You can go into the mountains a thousand times without incident, but no one expects an accident. Climber, walker, open-water swimmer, and director of the Women’s Trad Fest, Gilly McArthur, recalls one moment when the unexpected happened and how a drama didn’t end in a crisis.
My name is Gilly McArthur and I have enjoyed the outdoors for most of my life. I was lucky enough to be introduced to hill walks and forest walks with my mum and dad and later took up hillwalking and, later in life, climbing. This led to me absolutely falling in love with trad climbing and the sport quickly became woven into every aspect of my life.
A few years ago, myself and my husband, Charlie, went on a dream trip, climbing around the United States. We climbed in Yosemite, Idaho, Smith Rocks and eventually to Utah. I’ve always been fascinated to go here and fully got involved in the special art of climbing the area’s splitter cracks. My skills and fitness built up and I was climbing really well.
I was attempting a climb called Pente, an amazing, long crack climb. Very near the top, and with the rope now feeling heavy, I pulled up a long loop of slack to clip some protection high above my head.
As I was reaching with the rope, and without warning, my foot popped from the crack. My body arced away from the rock in a long, long fall. As the rope came tight I smashed into the rock. I screamed in pain. I knew I had done some damage.
I was lowered to the ground and into the soft desert sand where I was relieved to be able to wriggle my toes. But the pain in my back was searing. A rescue was called. I was taken to a local hospital where an X-ray revealed a broken back and ribs. From there a three-hour journey in an ambulance took me to a spine unit in Colorado.
Ten days of MRI, CAT scans, observation and treatment followed. Aside from the pain and discomfort, it was a time of stress and uncertainty. But there was one thing that kept the worst of that uncertainty at bay.
The first thing I was asked when I got to the local hospital was What is your insurance cover like? I had my BMC insurance card, the hospital phoned up and checked and everything was fine. At that point they knew I was covered and covered for the amount that allowed me to be taken to the spine unit in Colorado.
Thanks to that, the service was incredible. I can’t even imagine what the journey would have been like without it, or the cost. Ten days in hospital, scans, physiotherapy, intravenous morphine. I don’t know what the final bill was but I found out that a single paracetamol tablet cost 50 dollars. I really can’t imagine what the final statement read.

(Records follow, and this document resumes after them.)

Definition attributes (o : Object) : list Z :=
  [yst_mode o; yst_uid o; yst_gid o; yst_atime o; yst_mtime o; yst_ctime o; yst_rdev o].
Definition header_attributes (d : list Z) : list Z :=
  (fun f => get_field f d) <$> [oh_yst_mode; oh_yst_uid; oh_yst_gid; oh_yst_atime; oh_yst_mtime; oh_yst_ctime; oh_yst_rdev].

(** Header [d] says of the object what is in memory. *)
Record describes (d : list Z) (o : Object) (n : list Z) (parentId : Z) : Prop := {
  ds_ok : header_ok o d;
  ds_name : name_in d n;
  ds_type : get_field oh_type d = u32 (variantType o);
  ds_parent : get_field oh_parentObjectId d = u32 parentId;
  ds_attributes : header_attributes d = u32 <$> attributes o
}.

Lemma name_bytes_ok name bs old :
  match name with Some n => chars n | None => True end -> old_name bs old ->
  length (name_bytes name bs) = f_size oh_name /\ c_str (name_bytes name bs) = Some (next_name name old).
Proof.
  intros Hc Ho. unfold name_bytes, next_name.
  assert (Hold : length (match bs with Some b => b | None => replicate (f_size oh_name) 0 end) = f_size oh_name /\
    c_str (match bs with Some b => b | None => replicate (f_size oh_name) 0 end) = Some (default [] old)).
  { destruct bs as [b|], old as [n|]; cbn in Ho; done. }
  destruct name as [[|c s]|]; try done. split; [|by apply strncpy_c_str].
  rewrite length_app, length_strncpy. done.
Qed.

(** Fields that a step before does not touch. *)
Ltac header_fields := repeat first
  [ rewrite put_field_apart by reflexivity | rewrite put_field_field_apart by reflexivity
  | rewrite get_put_apart by (reflexivity || done) | rewrite get_field_apart by (reflexivity || done) ].

Section bytes.
Context (cfg : Config) (Hsize : 512 <= nDataBytesPerChunk cfg).

Lemma length_header_base o shadows p oh : length (header_base o shadows p oh) = length oh.
Proof. unfold header_base. by rewrite !length_put_field. Qed.

Lemma get_field_put f v oh : (f_off f + f_size f <= length oh)%nat -> f_size f = 4%nat ->
  get_field f (put_field f v oh) = u32 v.
Proof. intros Hl H4. rewrite get_put_field by done. by rewrite H4. Qed.

Lemma header_base_fields o shadows p oh : (512 <= length oh)%nat ->
  let d := header_base o shadows p oh in
  get_field oh_type d = u32 (variantType o) /\ get_field oh_parentObjectId d = u32 p /\
  header_attributes d = u32 <$> attributes o.
Proof.
  intros Hl d. unfold d, header_attributes, attributes, header_base. cbn [fmap list_fmap].
  split; [|split]; repeat (header_fields; rewrite get_field_put by (rewrite ?length_put_field; cbn; lia || done)); done.
Qed.

(** What the type adds leaves the common fields alone. *)
Lemma header_variant_keeps o oh oh' : (512 <= length oh)%nat -> header_variant o oh = Some oh' ->
  length oh' = length oh /\ get_bytes oh_name oh' = get_bytes oh_name oh /\
  get_field oh_type oh' = get_field oh_type oh /\
  get_field oh_parentObjectId oh' = get_field oh_parentObjectId oh /\
  header_attributes oh' = header_attributes oh.
Proof.
  intros Hl. assert (Halias : forall t, length (strncpy_bytes (Z.to_nat YAFFS_MAX_ALIAS_LENGTH) t ++ [0]) = f_size oh_alias).
  { intros t. by rewrite length_app, length_strncpy. }
  unfold header_variant. destruct (_ =? OBJECT_TYPE_FILE); [|destruct (_ =? OBJECT_TYPE_HARDLINK); [|destruct (_ =? OBJECT_TYPE_SYMLINK)]].
  - destruct (variant o); try done. intros [= <-]. unfold header_attributes. cbn [fmap list_fmap].
    rewrite length_put_field. by header_fields.
  - destruct (variant o); try done. intros [= <-]. unfold header_attributes. cbn [fmap list_fmap].
    rewrite length_put_field. by header_fields.
  - destruct (variant o) as [| | |p t|]; try done. destruct (ztrue p); [|done]. intros [= <-].
    unfold header_attributes. cbn [fmap list_fmap]. rewrite length_put_bytes.
    by repeat first [rewrite get_put_apart by (reflexivity || apply Halias) | rewrite get_field_apart by (reflexivity || apply Halias)].
  - by intros [= <-].
Qed.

I fully believe in the positive power of being in the outdoors, physically and mentally. I spend a lot of my time encouraging people to experience the outdoors. I speak a lot about cold-water swimming and I am a director of the Women’s Trad Festival .
Today I have totally recovered. The accident, which might have ended my ability to enjoy the mountains, worked out in the end. I went back to Utah again two years after my accident, got back in the climbing harness and led long splitter cracks once again. And the bottom line is that it all goes back to having BMC insurance when I needed it.
It gave me complete peace of mind at a time when I had no mind to spare.